Visitors to Chetham’s will be only too aware of the sartorial elegance on daily display at the Library. Indeed, of all the terms used to describe Library staff, ‘dapper’ is the one that most often trips off the tongue.
Few will be aware of the real reason behind our high standards, so let us reveal that here at Chetham’s we are slavish devotees of style manuals. For accessories, the finishing touch to any ensemble, we have only one bible: Edith Heal’s 1962 text Gloves: Fashion and Etiquette. No other document has such sound advice, containing a lists of do’s and don’ts that are self evident truths:
Do wear gloves for formal indoor occasions: receptions, balls, and on arrival at a luncheon or dinner party.
Do keep gloves on at a cocktail party until the drinks and hors d’oeuvres are passed. Then turn gloves back at the wrist or remove one glove.
Do wear gloves when you go shopping, visiting, driving; and for outdoor festivities such as garden parties, receptions.
Don’t ever appear in public without gloves.
Don’t eat, drink, or smoke with gloves on.

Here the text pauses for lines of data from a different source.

Lemma closed_phase2 fuel orders runnable slots w :
  Forall (λ p, cleared w_start p.2) runnable → P w → P (run_phase2_from fuel orders runnable slots w).1.
Proof.
  revert runnable slots w. induction fuel as [|fuel IH]; intros [|[i tc] rest] slots w Hf Hw; try done.
  cbn [run_phase2_from]. destruct (is_auth_barrier_tool (tc_name tc)).
  - apply Forall_cons in Hf as [Hc Hf].
    assert (Forall (λ p, cleared w_start p.2) [(i, tc)]) as H1 by by constructor.
    pose proof (closed_inline [(i, tc)] slots w H1 Hw).
    destruct (run_tool_batch_inline _ _ _) as [w1 slots1].
    repeat case_match; try done; by apply IH.
  - destruct (split_batch _) as [batch rest'] eqn:Es. apply split_batch_spec in Es.
    rewrite Es in Hf. apply Forall_app in Hf as [Hb Hr].
    assert (P (if length batch <=? 1 then run_tool_batch_inline batch slots w
               else run_tool_batch_parallel (orders fuel) batch slots w).1) as H1.
    { case_match; [by apply closed_inline|]. unfold run_tool_batch_parallel.
      pose proof (closed_tasks (orders fuel) batch slots w Hb Hw).
      by destruct (run_tasks _ _ _ _). }
    destruct (if length batch <=? 1 then _ else _) as [w1 slots1]. by apply IH.
Qed.

Lemma closed_group idx calls b w : P w → P (group_from idx calls b w).1.
Proof.
  revert idx b w. induction calls as [|original calls IH]; intros idx b w Hw; [done|]. cbn [group_from].
  assert (P (classify_tool_call idx original w).1) as Hc.
  { unfold classify_tool_call, run_before_tool_call_hook.
    match goal with |- context [run (cx_hooks deps) ?e w] =>
      pose proof (proj1 (proj2 Pclosed) e w Hw); destruct (run (cx_hooks deps) e w) as [w1 [[[]|]|[]]] end;
    simpl in *; repeat case_match; done. }
  destruct (classify_tool_call idx original w) as [w1 [tc [msg|c|]]]; simpl in *; by try apply IH.
Qed.

Lemma closed_postflight idx pf slots now ctx stash w :
  P w → P (run_postflight_from idx pf slots now ctx stash w).1.1.1.
Proof.
  revert idx ctx stash w. induction pf as [|[tc [msg|]] pf IH]; intros idx ctx stash w Hw; [done|..]; cbn.
  - by apply IH, closed_alter.
  - match goal with |- context [process_runnable_tool idx tc ?r now ctx stash w] =>
      assert (P (process_runnable_tool idx tc r now ctx stash w).1.1.1) as Hp;
        [generalize r; intros r0|destruct (process_runnable_tool idx tc r now ctx stash w) as [[[w1 c1] s1] [i|]]] end.
    + unfold process_runnable_tool, fold_into_context, send_preview. destruct r0 as [output|e].
      * assert (P (maybe_emit_image_sentinel (tc_name tc) output w).1) as H1.
        { unfold maybe_emit_image_sentinel. repeat case_match; try done. by apply closed_notify. }
        destruct (maybe_emit_image_sentinel _ _ _) as [w1 img]. destruct (sanitize_output _ _) as [p c].
        match goal with |- context [handle_auth_barrier tc ?r now ?w2] =>
          assert (P (handle_auth_barrier tc r now w2).1) as H2;
            [assert (P w2) as H3|destruct (handle_auth_barrier tc r now w2) as [w3 i]; by apply closed_alter] end.
        -- repeat case_match; try done; by apply closed_notify.
        -- unfold handle_auth_barrier. destruct (parse_auth_barrier _ _); [|done]. apply closed_notify.
           destruct (thread_of _ _ _); [|done]. by apply Pclosed.
      * destruct (sanitize_output _ _) as [p c]. simpl. case_match; [by apply closed_alter|].
        by apply closed_notify, closed_alter.
    + done.
    + by apply IH.
Qed.
End Closed.

(** C3. Tools that need approval do not run without it.  Whatever property of the
    world is kept by status messages, by hooks, by work on the thread and by
    every call that was cleared (its tool unknown, or not in need of approval
    for the arguments the hooks left, or approved for the session, or approval
    switched off for all), is kept by a whole round of tool calls, in any order of parallel tasks. *)
Theorem only_cleared_tools_run (P : W → Prop) (w : W) (Pclosed : closed w P) (calls : list ToolCall)
    (text : option string) (ri : RoundInputs) (ctx : ReasoningContext) (stash : gmap string string)
    (Hw : P w) :
  P (chat_execute_tool_calls calls text ri ctx stash w).1.1.1.
Proof.
  unfold chat_execute_tool_calls, group_tool_calls.
  pose proof (closed_group w P Pclosed 0 calls {| tb_preflight := []; tb_runnable := [] |} w Hw) as H1.
  destruct (group_from _ _ _ w) as [w1 [batch approval]] eqn:Eg. simpl in H1.
  apply group_from_spec in Eg as (pf & _ & Hr & _ & Hc & _); [|done]. simpl in Hr.
  unfold run_phase2.
  match goal with |- context [run_phase2_from ?f ?o ?r ?s ?w0] =>
    assert (P (run_phase2_from f o r s w0).1) as H2;
      [apply (closed_phase2 w P Pclosed)|destruct (run_phase2_from f o r s w0) as [w2 slots]] end.
  - rewrite Hr. by apply runnable_cleared.
  - by apply (closed_alter w P Pclosed), (closed_notify w P Pclosed).
  - simpl in H2.
    match goal with |- context [run_postflight_from ?i ?pf ?s ?n ?c ?st w2] =>
      pose proof (closed_postflight w P Pclosed i pf s n c st w2 H2) as H3;
        destruct (run_postflight_from i pf s n c st w2) as [[[w3 c3] s3] [ins|]] end; done.
Qed.

(** ** Recording of later rounds *)

Lemma thread_of_alter f w t :
  thread_of (ts_session sc) (ts_thread_id sc) w = Some t →
  thread_of (ts_session sc) (ts_thread_id sc) (alter_last_turn f w) =
    Some (set_turns (alter_last f (turns t)) t).
Proof. intros Ht. unfold alter_last_turn. rewrite Ht. by eapply thread_of_put. Qed.

(** The outcome of a round's first call is recorded at index 0 of the turn,
    which belongs to the first round: in a turn that already has calls, it
    replaces the result of the turn's first call, and the new call is left
    without result or error. *)
Theorem later_round_misrecorded (tc : ToolCall) (text : string) (is_error : bool)
    (ctx : ReasoningContext) (w : W) (t : Thread) (tn : Turn) (c0 : TurnToolCall) (cs : list TurnToolCall)
    (Ht : thread_of (ts_session sc) (ts_thread_id sc) w = Some t)
    (Htn : last (turns t) = Some tn) (Hcs : turn_tool_calls tn = c0 :: cs) :
  let w' := (fold_into_context 0 tc text is_error ctx (record_redacted_tool_calls [tc] w)).1 in
  ∃ t' tn', thread_of (ts_session sc) (ts_thread_id sc) w' = Some t' ∧ last (turns t') = Some tn' ∧
    turn_tool_calls tn' =
      {| ttc_name := ttc_name c0; ttc_parameters := ttc_parameters c0;
         ttc_result := if is_error then None else Some (parse_tool_result text);
         ttc_error := if is_error then Some text else None |} :: cs ++
      [{| ttc_name := tc_name tc; ttc_parameters := redact_single_tool_call tc w;
          ttc_result := None; ttc_error := None |}].
Proof.
  intros w'. unfold w', fold_into_context, record_tool_outcome, record_redacted_tool_calls. cbn [fst].
  pose proof (thread_of_alter (record_calls ((λ tc, (tc, redact_single_tool_call tc w)) <$> [tc])) w t Ht) as H1.
  pose proof (thread_of_alter (λ tn, (if is_error then record_tool_error_at tn 0 text
    else record_tool_result_content_at tn 0 text).1) _ _ H1) as H2.
  do 2 eexists. split; [exact H2|]. cbn [turns set_turns th_update]. rewrite !last_alter_last, Htn.
  split; [reflexivity|].
  destruct is_error; unfold record_tool_error_at, record_tool_result_content_at, record_tool_result_at,
    set_tool_outcome_at; simpl; by rewrite Hcs.
Qed.
End ChatTools.

(** ** Secrets and hooks *)

Section Secrets.
Context {J : SerdeJson}.

Lemma restore_get obj original sensitive key fields :
  json_view obj = VObject fields →
  json_get (restore_sensitive_fields obj original sensitive) key =
  if bool_decide (key ∈ sensitive)
  then match json_get original key with Some v => Some v | None => json_get obj key end
  else json_get obj key.
Proof.
  unfold restore_sensitive_fields. revert obj fields.
  induction sensitive as [|k ks IH]; intros obj fields Ho; simpl; [done|].
  destruct (json_get original k) as [v|] eqn:Ek.
  - destruct (json_set_object _ _ k v Ho) as [fields' Ho'].
    rewrite (IH _ _ Ho'), (json_get_set _ _ k v key Ho).
    destruct (decide (key = k)) as [->|Hne].
    + rewrite (bool_decide_eq_true_2 (k ∈ k :: ks)) by set_solver. rewrite Ek.
      case_bool_decide; [done|]. by rewrite bool_decide_eq_true_2.
    + rewrite (bool_decide_eq_false_2 (key = k)) by done.
      rewrite (bool_decide_ext (key ∈ k :: ks) (key ∈ ks)) by set_solver. done.
  - rewrite (IH _ _ Ho). destruct (decide (key = k)) as [->|Hne].
    + rewrite (bool_decide_eq_true_2 (k ∈ k :: ks)) by set_solver. rewrite Ek. by case_bool_decide.
    + rewrite (bool_decide_ext (key ∈ k :: ks) (key ∈ ks)) by set_solver. done.
Qed.
Definition unix_socket_candidates_from_env (home xdg : option Path) (uid : option string) : list Path :=
  let candidates := match home with
    | Some home => foldl push_unique [] ((λ p, path_join home (path_from p)) <$>
        [".docker/run/docker.sock"; ".colima/default/docker.sock"; ".rd/docker.sock"])
    | None => []
    end in
  let candidates := match xdg with
    | Some dir => push_unique candidates (path_join dir (path_from "docker.sock"))
    | None => candidates
    end in
  match uid with
  | Some uid => if bool_decide (uid = "") then candidates
                else push_unique candidates (path_from ("/run/user/" +:+ uid +:+ "/docker.sock"))
  | None => candidates
  end.

Definition unix_socket_candidates : list Path :=
  unix_socket_candidates_from_env (home_dir dk) (xdg_runtime_dir dk) (Some (pretty (euid dk))).

(** [if let Ok(docker) = conn && docker.ping().await.is_ok()] *)
Definition responsive (conn : option Conn) : M (option Conn) :=
  match conn with
  | Some c => ping c ≫= λ r, mret (if is_ok r then Some c else None)
  | None => mret None
  end.

Fixpoint try_sockets (socks : list Path) : M (option Conn) :=
  match socks with
  | [] => mret None
  | sock :: socks =>
      responsive (if sock_exists dk sock then connect_with_socket dk sock else None) ≫= λ r,
      match r with
      | Some c => mret (Some c)
      | None => try_sockets socks
      end
  end.

Definition not_connected_text : string :=
  "Could not connect to Docker daemon. Tried: $DOCKER_HOST, /var/run/docker.sock, ~/.docker/run/docker.sock, "
  +:+ "~/.colima/default/docker.sock, ~/.rd/docker.sock, $XDG_RUNTIME_DIR/docker.sock, /run/user/$UID/docker.sock".

Definition connect_docker : M (result Conn SandboxError) :=
  responsive (connect_with_local_defaults dk) ≫= λ r,
  match r with
  | Some c => mret (Ok c)
  | None => try_sockets unix_socket_candidates ≫= λ r,
      mret (match r with Some c => Ok c | None => Err (DockerNotAvailable not_connected_text) end)
  end.

Definition docker_is_responsive (c : Conn) : M bool := ping c ≫= λ r, mret (is_ok r).

Definition ensure_docker_responsive (c : Conn) : M (result unit SandboxError) :=
  ping c ≫= λ r, mret (match r with Ok _ => Ok () | Err e => Err (DockerNotAvailable e) end).

(** ** [DockerState] *)

Definition docker_get : M (result Conn SandboxError) :=
  manager ≫= λ m,
  mret (match sm_docker m with
        | Some c => Ok c
        | None => Err (DockerNotAvailable "Docker connection not initialized")
        end).

Definition docker_store (c : Conn) : M unit := manager ≫= λ m, set_manager (with_docker c m).

Definition docker_is_available : M bool :=
  manager ≫= λ m,
  match sm_docker m with
  | Some c => docker_is_responsive c
  | None =>
      connect_docker ≫= λ r,
      match r with
      | Ok c => docker_is_responsive c ≫= λ ok, (if ok : bool then docker_store c else mret ()) ≫= λ _, mret ok
      | Err _ => mret false
      end
  end.

Definition connect_verified : M (result Conn SandboxError) :=
  let? c := connect_docker in
  let? _ := ensure_docker_responsive c in
  mret (Ok c).

(** ** [ContainerRunner] *)

Record ContainerRunner := { cr_docker : Conn; cr_image : string; cr_proxy_port : Z }.

Definition image_exists (r : ContainerRunner) : M bool :=
  call (λ log, on_inspect_image dk log (cr_docker r) (cr_image r)) (λ _, CInspectImage (cr_image r)) ≫= λ x,
  mret (is_ok x).

Definition pull_image (r : ContainerRunner) : M (result unit SandboxError) :=
  call (λ log, on_pull dk log (cr_docker r) (cr_image r)) (λ _, CPull (cr_image r)) ≫= λ failure,
  mret (match failure with
        | Some e => Err (ContainerCreationFailed ("image pull failed: " +:+ e))
        | None => Ok ()
        end).

(** The container gets a fresh random name, which no reply depends on. *)
Definition create_container (r : ContainerRunner) (command working_dir : string) (policy : SandboxPolicy)
    (limits : ResourceLimits) (env : list (string * string)) : M (result string SandboxError) :=
  let body := container_body (cr_image r) (cr_proxy_port r) command working_dir policy limits env in
  call (λ log, on_create dk log (cr_docker r) body) (CCreate body) ≫= λ x,
  mret (match x with Ok id => Ok id | Err e => Err (ContainerCreationFailed e) end).

Definition collect_logs (r : ContainerRunner) (id : string) (max_output : nat) : M Collected :=
  call (λ log, on_logs dk log (cr_docker r) id) (λ _, CLogs id) ≫= λ stream,
  mret (collect_output_from_stream stream max_output).
Definition is_dns_exfiltration (lower : string) : bool :=
  (has_command_token lower "dig " || has_command_token lower "nslookup " || has_command_token lower "host ")
  && has_command_substitution lower.

Definition is_netcat_piping (lower : string) : bool :=
  (has_command_token lower "nc " || has_command_token lower "ncat " || has_command_token lower "netcat ")
  && (has_char (byte 124) lower || has_char (byte 60) lower).

Definition is_curl_file_post (lower : string) : bool :=
  let data_flag := contains lower "-d @" || contains lower "-d@" || contains lower "--data @" in
  let upload := contains lower "--data-binary @" || contains lower "--upload-file" in
  contains lower "curl" && (data_flag || upload).

Definition is_wget_file_post (lower : string) : bool := contains lower "wget" && contains lower "--post-file".

Definition is_string_reversal_to_shell (lower : string) : bool :=
  (contains lower "| rev" || contains lower "|rev") && contains_shell_pipe lower.

Definition INJECTION_CHECKS : list ((string → bool) * string) :=
  [(is_base64_decode_to_shell, "base64 decode piped to shell");
   (is_encoded_escape_to_shell, "encoded escape sequences piped to shell");
   (is_binary_decode_to_shell, "binary decode piped to shell");
   (is_dns_exfiltration, "potential DNS exfiltration via command substitution");
   (is_netcat_piping, "netcat with data piping");
   (is_curl_file_post, "curl posting file contents");
   (is_wget_file_post, "wget posting file contents");
   (is_string_reversal_to_shell, "string reversal piped to shell")].
Lemma dedupe_ok ms :
  let out := dedupe_mappings_by_secret_name_and_location ms in
  NoDup (key_of <$> out) ∧ ∀ g, granted out g ↔ granted ms g.
Proof.
  intros out. unfold out, dedupe_mappings_by_secret_name_and_location.
  assert (∀ l acc, NoDup (key_of <$> acc) → NoDup (key_of <$> foldl dedupe_push acc l) ∧
    ∀ g, granted (foldl dedupe_push acc l) g ↔ granted acc g ∨ granted l g) as H.
  { induction l as [|m l IH]; intros acc Hacc; simpl; [unfold granted; set_solver|].
    destruct (IH (dedupe_push acc m)) as [H1 H2]; [by apply dedupe_push_keys|]. split; [done|].
    intros g. rewrite H2, dedupe_push_granted, (granted_cons m l). tauto. }
  assert (∀ l g, granted (reverse l) g ↔ granted l g) as Hr.
  { intros l g. unfold granted. by setoid_rewrite elem_of_reverse. }
  destruct (H (reverse ms) []) as [H1 H2]; [constructor|]. split.
  - by rewrite fmap_reverse, reverse_Permutation.
  - intros g. rewrite Hr, H2, Hr. unfold granted. set_solver.
Qed.

Lemma merge_existing_granted reg m g :
  granted [merge_host_patterns_from_existing reg m] g ↔
  granted [m] g ∨ (key_of m = g.1 ∧ grants reg None g).
Proof.
  unfold merge_host_patterns_from_existing.
  assert (∀ es m', key_of m' = key_of m →
    granted [foldl (λ m e, merge_host_patterns_into m (host_patterns (ow_mapping e))) m' es] g ↔
    granted [m'] g ∨ (key_of m = g.1 ∧ ∃ e, e ∈ es ∧ g.2 ∈ host_patterns (ow_mapping e))) as H.
  { induction es as [|e es IH]; intros m' Hm; simpl; [set_solver|]. rewrite IH by (by rewrite merge_key).
    rewrite merge_granted, Hm. set_solver. }
  rewrite H by done. apply or_iff_compat_l. split.
  - intros (Hk & e & ([Ho Hkey] & He)%list_elem_of_filter & Hp). split; [done|]. exists e. split_and!; [done..|].
    rewrite granted_one. apply same_key_spec in Hkey. split; [congruence|done].
  - intros (Hk & e & He & Ho & [Hke Hp]%granted_one). split; [done|]. exists e. rewrite list_elem_of_filter, same_key_spec.
    split_and!; try done. congruence.
Qed.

Don’t apply makeup with gloves on.
As with any style manual, regular updating is necessary, and we would like to offer our own very definite ‘DON’T’:
Don’t wear gloves in libraries.
Of all the questions which irritate Library staff, perhaps only ‘have you read all these books?’ raises our collective blood pressure more than ‘shouldn’t you be wearing gloves?’. The answer is, of course, a resounding ‘no’. People don’t wear gloves to read books. They don’t wear gloves to read books or newspapers at home and they don’t wear gloves to read books in a library. If you don’t believe us, try reading a 500-page paperback whilst wearing a pair of cotton gloves. Not easy.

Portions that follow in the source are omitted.